Reformationsempfang 2024

Nachricht 06. November 2024

Nächstenliebe einschränken? Die repräsentative Demokratie abschaffen? Menschen, die sich als rechte Christen sähen, wünschten sich Werte, an denen nicht gerüttelt werden könne. „Was heißt überhaupt rechts?“, fragte Martin Fritz auf dem Empfang zum Reformationstag in Wolfsburg-Vorsfelde. Eingeladen hatten der Evangelisch-lutherische Kirchenkreis Wolfsburg-Wittingen und die Evangelisch-lutherische Propstei Vorsfelde zu dieser Veranstaltung, die Vertreter:innen aus Kirche, Politik und Wirtschaft besuchten.

„Sie wollen ein homogenes Nationalvolk, lehnen Immigration ab oder sind völlig ausländerfeindlich, oft auch antiliberal“, skizzierte Fritz, promovierter Theologe und Mitarbeiter der Evangelischen Zentralstelle für Weltanschauungsfragen in Berlin, die sogenannten neuen Rechten. Rechts sei nicht nur ein politikwissenschaftlicher Fachbegriff sondern auch eine politische Diffamierung und werde bisweilen inflationär für alles gebraucht, was einem nicht passe. Rechtsextremismus weise zudem das Zusatzmerkmal der Verfassungsfeindlichkeit auf.

„Teile der neuen Rechten positionieren sich dezidiert christlich“, zu ihnen gehörten Prominente wie der frühere Journalist Peter Hahne oder Gloria von Thurn und Taxis. „Sie wollen ein patriotisches Christentum, das verwurzelt ist in regionalen Traditionen, in einer homogenen Heimatkultur.“ Subjektivismus, Zweifel, Aufklärung seien unerwünscht, die Bibel werde wortwörtlich ausgelegt, liberale Haltungen würden zu Feindbildern erklärt.

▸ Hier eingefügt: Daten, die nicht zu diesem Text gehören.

#[export] Instance stable_preorder : PreOrder stable.
Proof.
  split.
  - by intros x.
  - intros x y z [H1 H2] [H3 H4]. split; [eauto|]. intros n Hn Hl. rewrite (H2 n Hn Hl). apply H4; [done|]. by rewrite <- (H2 n Hn Hl).
Qed.

(** A directory none of whose ancestors is sealed, and a path that may change freely. *)
Definition unsealed (dir : list str) : Prop :=
  (∀ q, sealed q → ¬ q `prefix_of` dir) ∧ match dir with [] => True | n :: _ => ¬ kept n end.

Definition free (p : list str) : Prop :=
  unsealed p ∧ ∀ q, sealed q → ¬ p `prefix_of` q.

Lemma stable_set p y x : p ≠ [] → free p → stable x (set_at p y x).
Proof.
  intros Hne [[Hu Hk] Hf]. split.
  - intros q z Hq Hx _. rewrite node_at_set_other; auto.
  - intros n Hn _. destruct p as [|m p]; [done|]. symmetry. simpl. destruct x as [| |t|]; try done.
    destruct (t !! m) as [u|]; [|done]. rewrite lookup_insert_ne; [done|]. congruence.
Qed.

(** Which entries of a directory may change. *)
Definition may_change (dir : list str) (t : Entries) (name : str) : Prop :=
  (t !! name = None ∨ (∃ b o, t !! name = Some (Linked b o)) ∨ ∀ q, sealed q → ¬ (dir ++ [name]) `prefix_of` q) ∧
  (dir = [] → kept name → ∃ b o, t !! name = Some (Linked b o)).

Lemma stable_entries dir t t' x :
  node_at dir x = Some (Dir t) → unsealed dir → (∀ name, t' !! name = t !! name ∨ may_change dir t name) →
  stable x (set_at dir (Dir t') x).
Proof.
  intros Hd [Hu Hk] Hc. split.
  - intros q z Hq Hx Hz. destruct (decide (dir `prefix_of` q)) as [[r ->]|Hn].
    2: { rewrite node_at_set_other; auto. }
    rewrite (node_at_set dir r (Dir t') x (Dir t) Hd). rewrite node_at_app, Hd in Hx. destruct r as [|n r].
    + rewrite app_nil_r in Hq. by destruct (Hu _ Hq).
    + simpl in *. destruct (Hc n) as [->|[[H|[(b & o & H)|H]] _]]; [done|..].
      * by rewrite H in Hx.
      * rewrite H in Hx. destruct r; [|done]. injection Hx as <-. done.
      * destruct (H _ Hq). exists r. by rewrite <- app_assoc.
  - intros n Hn Hl. destruct dir as [|m dir].
    + simpl in *. injection Hd as ->. destruct (Hc n) as [->|[_ H]]; [done|].
      destruct (H eq_refl Hn) as (b & o & E). destruct (Hl b o). by rewrite E.
    + symmetry. simpl. destruct x as [| |u|]; try done. destruct (u !! m) as [v|]; [|done].
      rewrite lookup_insert_ne; [done|]. congruence.
Qed.

(** ** Operations that respect the seals

    [safe P m Q]: from a tree satisfying [P], whatever its fate, [m] is stable and its result
    and the tree it leaves satisfy [Q]. *)

Definition safe {E A} (P : Node → Prop) (m : SE Disk E A) (Q : result E A → Node → Prop) : Prop :=
  ∀ d, P (root d) → let '(d', r) := m d in stable (root d) (root d') ∧ Q r (root d').

(** What holds of a success. *)
Definition ok {E A} (Q : A → Node → Prop) (r : result E A) (x : Node) : Prop := ∀ a, r = Ok a → Q a x.

Lemma safe_bind {E A B} P (m : SE Disk E A) (k : A → SE Disk E B) Q S :
  safe P m Q → (∀ a, safe (Q (Ok a)) (k a) S) → (∀ e x, Q (Err e) x → S (Err e) x) → safe P (sbind m k) S.
Proof.
  intros Hm Hk He d Hd. specialize (Hm d Hd). unfold sbind. destruct (m d) as [d1 [a|e]]; destruct Hm as [H1 HQ].
  - specialize (Hk a d1 HQ). destruct (k a d1) as [d2 r]. destruct Hk as [H2 HS]. split; [by etrans|done].
  - split; [done|]. by apply He.
Qed.

Lemma safe_seq {E A B} P (m : SE Disk E A) (k : A → SE Disk E B) Q S :
  safe P m (ok Q) → (∀ a, safe (Q a) (k a) (ok S)) → safe P (sbind m k) (ok S).
Proof.
  intros Hm Hk. eapply safe_bind; [exact Hm| |by intros e x _ a].
  intros a d Hd. apply Hk. by apply Hd.
Qed.
End BundleFacts.
Lemma runs_rename key head new_key : supply_ok (disk h) →
  (∀ a, a_profiles S !! key = Some a → a_head a = head → uncollided (rekey new_key (a_view a)) (Root h)) →
  runs h (Store.rename tok key head new_key) (outcome h tok (Rename key head new_key) S).
Proof.
  intros Hsup Hcol. unfold Store.rename. eapply runs_step; [done|apply prep_require|]. intros [] h1 _ [-> Hvalid].
  eapply runs_step; [done|apply prep_lock_state|]. intros [] h2 Q2 _.
  eapply runs_expected; [done|done|]. intros c h3 Hseen. eapply runs_step; [apply Hseen|apply prep_require|]. intros [] h4 _ [-> Hnew].
  eapply runs_step; [apply Hseen|apply prep_found|]. intros [i p] h4 _ [-> Hf]. cbn [fst snd].
  destruct (seen_profile _ _ _ _ _ Hseen Hf) as (Hi & Hk & a & Ha & Hh & Hab).
  eapply runs_step; [apply Hseen|apply prep_require|]. intros [] h4 _ [-> He]. apply eq_str_true in He. rewrite <- Hh in He. subst head.
  eapply runs_step; [apply Hseen|apply prep_read_bundle|]. intros v h4 Q4 (E4 & _ & Hv).
  pose proof (ab_view _ _ _ Hab) as Hv'. rewrite Hk, <- Hh, Hv in Hv'. injection Hv' as ->.
  destruct (read_bundle_inv _ _ _ _ _ Hv) as ((_ & _ & [O1 O2 O3 O4 O5]) & _).
  set (rev := revision_id new_key _). set (c' := renamed c i p new_key rev).
  eapply runs_step; [done|apply prep_require|]. intros [] h5 _ [-> _]. eapply runs_step; [done|apply prep_given|]. intros _ h5 _ [-> _].
  apply runs_bind. eapply runs_mono; [apply runs_publish_revision; [exact Q4|done| |by apply Hcol]|].
  { constructor; try done. by apply stored_of_valid. }
  intros r h5 [Hs Hr]. destruct r as [[]|e]; [|left; split; [|done]; etrans; [apply Q4|done]].
  assert (a_profiles S !! new_key = None) as Hfresh.
  { destruct (a_profiles S !! new_key) as [b|] eqn:E; [|done]. destruct (ls_sound _ _ _ (se_lists _ _ _ _ _ Hseen) _ _ E) as (q & Hq & Hqk).
    apply negb_true_iff, not_true_iff_false in Hnew. destruct Hnew. apply existsb_exists. exists q. split; [by apply list_elem_of_In|]. by apply eq_str_true. }
  set (p' := mkProfile new_key (storage_id new_key) rev (p_desired p) (p_secret p)).
  assert (ct_profiles c' = <[i := p']> (ct_profiles c)) as Ep by (unfold c', renamed; by destruct (is_active (p_key p) c)).
  eapply (runs_commit_step _ _ _ _ c c' h3); [exact Hseen|by rewrite <- E4|unfold c', renamed; by destruct (is_active (p_key p) c)| | | | |by apply step_rename].
  - rewrite Ep. eapply listed_secrets; [apply Hseen|]. intros q Hq. apply elem_of_replace in Hq as [Hq| ->]; [by left|]. right.
    intros s Hsec. apply (se_secrets _ _ _ _ _ Hseen p); [by eapply list_elem_of_lookup_2|done].
  - done.
  - cbn [next a_active]. unfold c', renamed. rewrite Hk, (active_key _ _ Hseen). case_bool_decide as Hact; [done|apply Hseen].
  - cbn [next a_profiles]. rewrite Ep, <- Hk. eapply (lists_replace _ _ _ _ (se_order _ _ _ _ _ Hseen) i p p'); [done|by right|].
    destruct Hab as [A1 A2 A3 A4]. constructor; try done. exact (Hr eq_refl).
  Unshelve. eapply lists_stable; [|apply Hseen]. by rewrite <- E4.
Qed.
(* ===== verification/AnyTls.v ===== *)
(** * AnyTLS padding and frames (src/src/anytls.rs: [fields], [Padding], [packets],
      [random_size], [append_frame])

    The server may replace the padding scheme; a scheme is a bounded text that says into
    which packet sizes each write is cut and how much waste is added. Frames are a command,
    a stream identifier and a length-prefixed body. *)
From S2P Require Import Prelude Utf8 BTree.

Module AnyTls.

Definition DEFAULT : str :=
  lit "stop=8" ++ [10] ++ lit "0=30-30" ++ [10] ++ lit "1=100-400" ++ [10]
  ++ lit "2=400-500,c,500-1000,c,500-1000,c,500-1000,c,500-1000" ++ [10] ++ lit "3=9-9,500-1000" ++ [10]
  ++ lit "4=500-1000" ++ [10] ++ lit "5=500-1000" ++ [10] ++ lit "6=500-1000" ++ [10] ++ lit "7=500-1000".
Definition MAX_TEXT : Z := 4096.
Definition MAX_FRAME : Z := u16_max.
Definition MAX_STOP : Z := 32.
Definition MAX_PADDING : Z := 65536.
Definition MAX_HEARTS : Z := 32.
Definition MAX_CLOSE_DRAIN : Z := 1024 * 1024.

(** The kinds of [io::Error] this component produces or inspects. *)
Inductive IoError :=
| InvalidData
| BrokenPipe
| WriteZero
| UnexpectedEof
| TimedOut
| PermissionDenied
| ConnectionRefused
| OtherError.

Abbreviation io := (result IoError).

Inductive PadStep :=
| Size (min max : Z)
| CheckStep.

Record Padding := mkPadding { md5 : str; stop : Z; pad_groups : gmap Z (list PadStep) }.

(** ** Parsing a scheme *)

(** The loop of [fields], with the entries so far. *)
Fixpoint field_lines (ls : list str) (fields : bmap str) : io (bmap str) :=
  match ls with
  | [] => Ok fields
  | line :: ls =>
      let! '(key, value) := ok_or (split_once 61 line) InvalidData in
      if bool_decide (key = []) || bool_decide (value = []) || existsb is_control (chars line)
         || (len fields =? 33) || bcontains key fields
      then Err InvalidData
      else field_lines ls (fields ++ [(key, value)])
  end.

Konservative Motive würden von den neuen Rechten populistisch verschärft und inhaltlich radikalisiert. „Sie gehen in den Kulturkampf-Gegenangriff.“ Gegen Globalisierung, Technisierung, Liberalisierung, Pluralisierung, Meinungsfreiheit. Gegen die Aufnahme von Flüchtlingen, gegen Ehe für Alle, gegen Klimahysterie. „Die Aufklärung als europäisches Identitätsmoment wird verleugnet“, erläuterte Privatdozent Martin Fritz, der Videos von Auftritten Peter Hahnes für die AfD zeigte. Vieles, was in den 1980er Jahren noch Mainstream war, sei durch eine rasante Liberalisierung heute nicht mehr gültig. „Konservative fühlen sich marginalisiert und radikalisieren sich.“

Aber auch die politisch-moralische Kommunikation von Kirchenleitung sei in Teilen einseitig und simplifizierend, beklagte der Fachmann für Weltanschauungsfragen. „Es gibt keine einfache Linie, Großkirchen müssen Pluralität ertragen und mit einem Minimalkonsens gestalten.“ Ganz klare Fundamente fänden sich nur in kleinen Freikirchen oder Sekten. „Die Bibel ist vielgestaltig und plural!“, warb Martin Fritz dafür, darauf zu achten, wo man selbst auch polarisiere. „Hüten Sie sich vor Stempeln und Schubladen, vor naivem selbstgerechtem Gesinnungsstolz oder konfrontativer Orientierung.“ Es gäbe nicht nur schwarz oder weiß, mahnte Fritz. „Toleranz, auch gegenüben konservativen Meinungen, ist in weiten Teilen verloren gegangen. Man muss auch tolerieren, wenn Menschen mit praktizierter Homosexualität nicht klarkommen.“

Am Reformationstag laden die evangelischen Kirchen in Wolfsburg und im Isenhagener Land traditionell zu Andacht, Vortrag und anschließendem Beisammensein ein. „Hören, reden, singen und essen – ein typisch evangelischer Vierklang“, begrüßte Propst Dr. Ulrich Lincoln die Besucherinnen und Besucher zur „innerevangelischen Ökumene am Reformationstag“. Die Andacht gestalteten Superintendent Christian Berndt, der Bläserkreis der Wolfsburger Stadtkirchengemeinde und Kirchenkreiskantor Markus Manderscheid.